FriendFeed's Fade From the View of Downstream Traffic

At the risk of offputting the remaining active members of a once-vibrant community of which I still consider myself part, or annoying the sharp developers who created a great site, and may have big plans at Facebook, any debate over whether FriendFeed as a network had stemmed its decrease in use, or if its population had simply shifted, should have been snuffed long ago. I still use the site every day, and find it best in class for many activities, but the numbers tell a story better than I could through conjecture alone. The network's slow fade shows it driving less than 10 percent of the activity to my blog it once did during its heyday. While TechCrunch's MG Siegler (a one time FriendFeed regular himself) noted the site can still be credited for a share of visitors earlier this week, the downstream effects of a stalling network with an uncertain future are stark.

FriendFeed, at its apex of visibility in early 2008 and 2009, was often criticized for its consolidation of comments and a perceived lack of downstream visitors, who opted to talk about content on the network rather than on the originating blog. But, for me, an active member who had found real value and promoted the site, the service always gave back a lot more than I took from it. In rapid time, FriendFeed was driving more traffic back to my blog than any other Web site, with the exception of Google.
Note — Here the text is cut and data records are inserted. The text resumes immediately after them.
(** * terraform-provider-netactuate: the in-memory fake backend and the
      provider configuration, embedded from the Go sources

    [netactuate/testing_fake.go] holds the only stateful component of the
    provider: [FakeClient], an implementation of [ClientInterface] over Go
    maps.  The maps become [gmap]s keyed by the Go [int] ids, the struct
    becomes a record, every method becomes a function from the state before
    the call to the state after it paired with the Go result tuple.  The
    mutex only serialises callers and has no counterpart here: one call runs
    to its end before the next starts. *)

From Stdlib Require Import ZArith String Ascii List Lia Bool.
From Stdlib Require DecimalString HexadecimalString.
From stdpp Require Import gmap strings list.

Open Scope Z_scope.

(** ** Go's [int] and [fmt] verbs *)

Module GoInt.

(** The width of [int] depends on the target; it is taken at 64 bits, as
    on amd64 and arm64.  Only the bound at which a counter overflows
    depends on it. *)
Definition bits : Z := 64.
Definition MinInt : Z := - 2 ^ (bits - 1).
Definition MaxInt : Z := 2 ^ (bits - 1) - 1.

(** Two's-complement wrap-around of a mathematical result. *)
Definition wrap (z : Z) : Z := (z - MinInt) mod 2 ^ bits + MinInt.

Definition in_range (z : Z) : Prop := MinInt <= z <= MaxInt.

(** [x++] *)
Definition incr (x : Z) : Z := wrap (x + 1).

(** [x % y]: the remainder takes the sign of the dividend. *)
Definition rem (x y : Z) : Z := Z.rem x y.

End GoInt.

Module fmt.

(** [%d] *)
Definition d (z : Z) : string :=
  DecimalString.NilZero.string_of_int (Z.to_int z).

(** [%x]: lower-case digits, a minus sign for negative values. *)
Definition x (z : Z) : string :=
  HexadecimalString.NilZero.string_of_int (Z.to_hex_int z).

(** [%v] at type [bool] *)
Definition v (b : bool) : string := if b then "true" else "false".

End fmt.

(** [strings.Contains] *)
Fixpoint Contains (s substr : string) : bool :=
  String.prefix substr s
  || match s with
     | EmptyString => false
     | String _ rest => Contains rest substr
     end.

(** ** Error values

    An [error] is either a plain message ([errors.New], [fmt.Errorf] without
    [%w]) or a message wrapping an inner error. *)

Inductive error : Type :=
| errorString (msg : string)
| wrapError (msg : string) (inner : error).

Definition Error (e : error) : string :=
  match e with
  | errorString msg => msg
  | wrapError msg _ => msg
  end.

(** The tests recognise a missing entity by the text of the error. *)
Definition is_not_found (e : error) : bool := Contains (Error e) "not found".

(** ** The structs of the API client library that the fake stores *)

Record Server := mkServer {
  Server_ID : Z;
  Server_Name : string;
  Server_OS : string;
  Server_OSID : Z;
  PrimaryIPv4 : string;
  PrimaryIPv6 : string;
  PlanID : Z;
  Package : string;
  Server_PackageBilling : string;
  Server_PackageBillingContractId : string;
  Server_Location : string;
  Server_LocationID : Z;
  ServerStatus : string;
  PowerStatus : string;
  Installed : Z;
  CloudPool : string
}.

Record ServerBuild := mkServerBuild {
  ServerID : Z;
  Status : string;
  Build : Z
}.

Record CreateServerRequest := mkCreateServerRequest {
  Plan : string;
  Location : Z;
  Image : Z;
  FQDN : string;
  PackageBilling : string;
  PackageBillingContractId : string
}.

Record BuildServerRequest := mkBuildServerRequest {
  Build_Location : Z;
  Build_Image : Z;
  Build_FQDN : string;
  Build_PackageBilling : string;
  Build_PackageBillingContractId : string
}.

Record SSHKey := mkSSHKey {
  SSHKey_ID : Z;
  SSHKey_Name : string;
  Key : string;
  Fingerprint : string
}.

Record BGPSession := mkBGPSession {
  BGP_ID : Z;
  CustomerIP : string;
  GroupID : Z;
  Locked : Z;
  Description : string;
  State : string;
  RoutesReceived : Z;
  ConfigStatus : Z;
  ProviderPeerIP : string;
  BGP_Location : string;
  GroupName : string;
  ProviderIPType : string;
  ProviderAsn : Z;
  CustomerAsn : Z
}.

Record IP := mkIP {
  IP_ID : Z;
  IP_IP : string;
  Primary : Z;
  Gateway : string;
  Netmask : string;
  Broadcast : string;
  Reverse : string
}.

Record IPs := mkIPs {
  IPv4 : list IP;
  IPv6 : list IP
}.

Record Location_t := mkLocation {
  Location_ID : Z;
  Location_Name : string;
  IATACode : string;
  Continent : string;
  Flag : string;
  Disabled : Z
}.

Record OS := mkOS {
  OS_ID : Z;
  Os : string;
  OS_Type : string;
  Subtype : string;
  Size : string;
  Bits : string;
  Tech : string
}.

(** Zero values, returned next to a non-nil error. *)
Definition zero_Server : Server :=
  mkServer 0 "" "" 0 "" "" 0 "" "" "" "" 0 "" "" 0 "".
Definition zero_ServerBuild : ServerBuild := mkServerBuild 0 "" 0.
Definition zero_SSHKey : SSHKey := mkSSHKey 0 "" "" "".
Definition zero_IPs : IPs := mkIPs [] [].

(** Field assignments on a [Server] value. *)
Definition with_Name (s : string) (sv : Server) : Server :=
  mkServer (Server_ID sv) s (Server_OS sv) (Server_OSID sv) (PrimaryIPv4 sv)
    (PrimaryIPv6 sv) (PlanID sv) (Package sv) (Server_PackageBilling sv)
    (Server_PackageBillingContractId sv) (Server_Location sv)
    (Server_LocationID sv) (ServerStatus sv) (PowerStatus sv) (Installed sv)
    (CloudPool sv).

Definition with_OS (s : string) (sv : Server) : Server :=
  mkServer (Server_ID sv) (Server_Name sv) s (Server_OSID sv) (PrimaryIPv4 sv)
    (PrimaryIPv6 sv) (PlanID sv) (Package sv) (Server_PackageBilling sv)
    (Server_PackageBillingContractId sv) (Server_Location sv)
    (Server_LocationID sv) (ServerStatus sv) (PowerStatus sv) (Installed sv)
    (CloudPool sv).

Definition with_OSID (z : Z) (sv : Server) : Server :=
  mkServer (Server_ID sv) (Server_Name sv) (Server_OS sv) z (PrimaryIPv4 sv)
    (PrimaryIPv6 sv) (PlanID sv) (Package sv) (Server_PackageBilling sv)
    (Server_PackageBillingContractId sv) (Server_Location sv)
    (Server_LocationID sv) (ServerStatus sv) (PowerStatus sv) (Installed sv)
    (CloudPool sv).

Definition with_PackageBilling (s : string) (sv : Server) : Server :=
  mkServer (Server_ID sv) (Server_Name sv) (Server_OS sv) (Server_OSID sv)
    (PrimaryIPv4 sv) (PrimaryIPv6 sv) (PlanID sv) (Package sv) s
    (Server_PackageBillingContractId sv) (Server_Location sv)
    (Server_LocationID sv) (ServerStatus sv) (PowerStatus sv) (Installed sv)
    (CloudPool sv).

Definition with_PackageBillingContractId (s : string) (sv : Server) : Server :=
  mkServer (Server_ID sv) (Server_Name sv) (Server_OS sv) (Server_OSID sv)
    (PrimaryIPv4 sv) (PrimaryIPv6 sv) (PlanID sv) (Package sv)
    (Server_PackageBilling sv) s (Server_Location sv)
    (Server_LocationID sv) (ServerStatus sv) (PowerStatus sv) (Installed sv)
    (CloudPool sv).

Definition with_Location (s : string) (sv : Server) : Server :=
  mkServer (Server_ID sv) (Server_Name sv) (Server_OS sv) (Server_OSID sv)
    (PrimaryIPv4 sv) (PrimaryIPv6 sv) (PlanID sv) (Package sv)
    (Server_PackageBilling sv) (Server_PackageBillingContractId sv) s
    (Server_LocationID sv) (ServerStatus sv) (PowerStatus sv) (Installed sv)
    (CloudPool sv).

Definition with_LocationID (z : Z) (sv : Server) : Server :=
  mkServer (Server_ID sv) (Server_Name sv) (Server_OS sv) (Server_OSID sv)
    (PrimaryIPv4 sv) (PrimaryIPv6 sv) (PlanID sv) (Package sv)
    (Server_PackageBilling sv) (Server_PackageBillingContractId sv)
    (Server_Location sv) z (ServerStatus sv) (PowerStatus sv) (Installed sv)
    (CloudPool sv).

Definition with_ServerStatus (s : string) (sv : Server) : Server :=
  mkServer (Server_ID sv) (Server_Name sv) (Server_OS sv) (Server_OSID sv)
    (PrimaryIPv4 sv) (PrimaryIPv6 sv) (PlanID sv) (Package sv)
    (Server_PackageBilling sv) (Server_PackageBillingContractId sv)
    (Server_Location sv) (Server_LocationID sv) s (PowerStatus sv)
    (Installed sv) (CloudPool sv).

(** ** The fake backend *)

Record FakeClient := mkFakeClient {
  servers : gmap Z Server;
  sshKeys : gmap Z SSHKey;
  bgpSessions : gmap Z (list BGPSession);
  ips : gmap Z IPs;
  locations : list Location_t;
  oses : list OS;
  nextServerID : Z;
  nextSSHKeyID : Z;
  nextBGPSessionID : Z;
  (* Configurable errors: [None] is Go's nil. *)
  CreateServerError : option error;
  GetServerError : option error;
  BuildServerError : option error;
  DeleteServerError : option error;
  UnlinkServerError : option error;
  CreateSSHKeyError : option error;
  GetSSHKeyError : option error;
  DeleteSSHKeyError : option error;
  CreateBGPSessionsError : option error;
  GetBGPSessionsError : option error;
  GetIPsError : option error;
  GetLocationsError : option error;
  GetOSsError : option error;
  (* Call tracking *)
  calls : list string
}.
FriendFeed Referrals to the Blog Are Decimated

I've never been a high-traffic blog, and disseminating my content all over the Web on different networks, without pushing ads, means I don't obsess over page views. But according to Google Analytics, in July of 2008, nearly 5,400 visitors came to the site by way of FriendFeed.com, a significant chunk. I could routinely count on FriendFeed to drive about 5,000 visitors a month, every month, for the better part of a year, as Google Analytics shows that as late as March of 2009, that number was exceeded. Only direct visitors and Google searches drove more.

But in the middle of last year, as people started to discontinue using the platform, and especially following the company's sale to Facebook, activity on the site started to fade, as did its downstream impact. This isn't to say you can't spark a good conversation there or find great people. They still exist. But the situation changed from a community driven to talk about technology to a much more casual (and social) atmosphere.

The Decline of Visits (Every 3 Months) From FriendFeed

Referrals here from FriendFeed dropped below 2,000 by June of 2009, fell below 1,000 by fall of 2009, and just barely passed 500 last month, not even entering the top ten referrals overall, eclipsed not just by sites like Twitter and Facebook, but also StumbleUpon and the different flavors of FeedBurner.

Reasons for the downturn are multiple, to be honest.

It's not just the obvious question of the site's total population decreasing. Depending on which stats engine you use, you can see the traffic at the site actually recently took an uptick, and whatever US audience they lost, international visitors picked up the slack. But for every lost active user and sharer compounds the issue - as fewer opportunities are there to be shared and to be seen. Also, the discontinuation of "10 people to follow" lists that Mike Fruchter and I were putting up on a monthly basis certainly hasn't helped. But more dramatically, the site's makeup changed. Activity within the site definitely overtook the activity outside the site, and what used to be a site that drove people somewhere else in many cases has fostered a community that keeps themselves on the site instead.

As a user who has watched the site closely for the better part of two and a half years, and conceptually knows activity has slowed as items go ignored that once would or spark numbers well below they used to, the clearest measure is the complete elimination of downstream traffic. You can't get there from here, because there's no there there. But my numbers show it wasn't always this way. When it seemed others gave up on the site, and the developers went quiet, so too did its downstream effects. For those people looking to be on the "cutting edge" or needing page views over casual conversation, they've largely known this for a long time and have had to go somewhere else.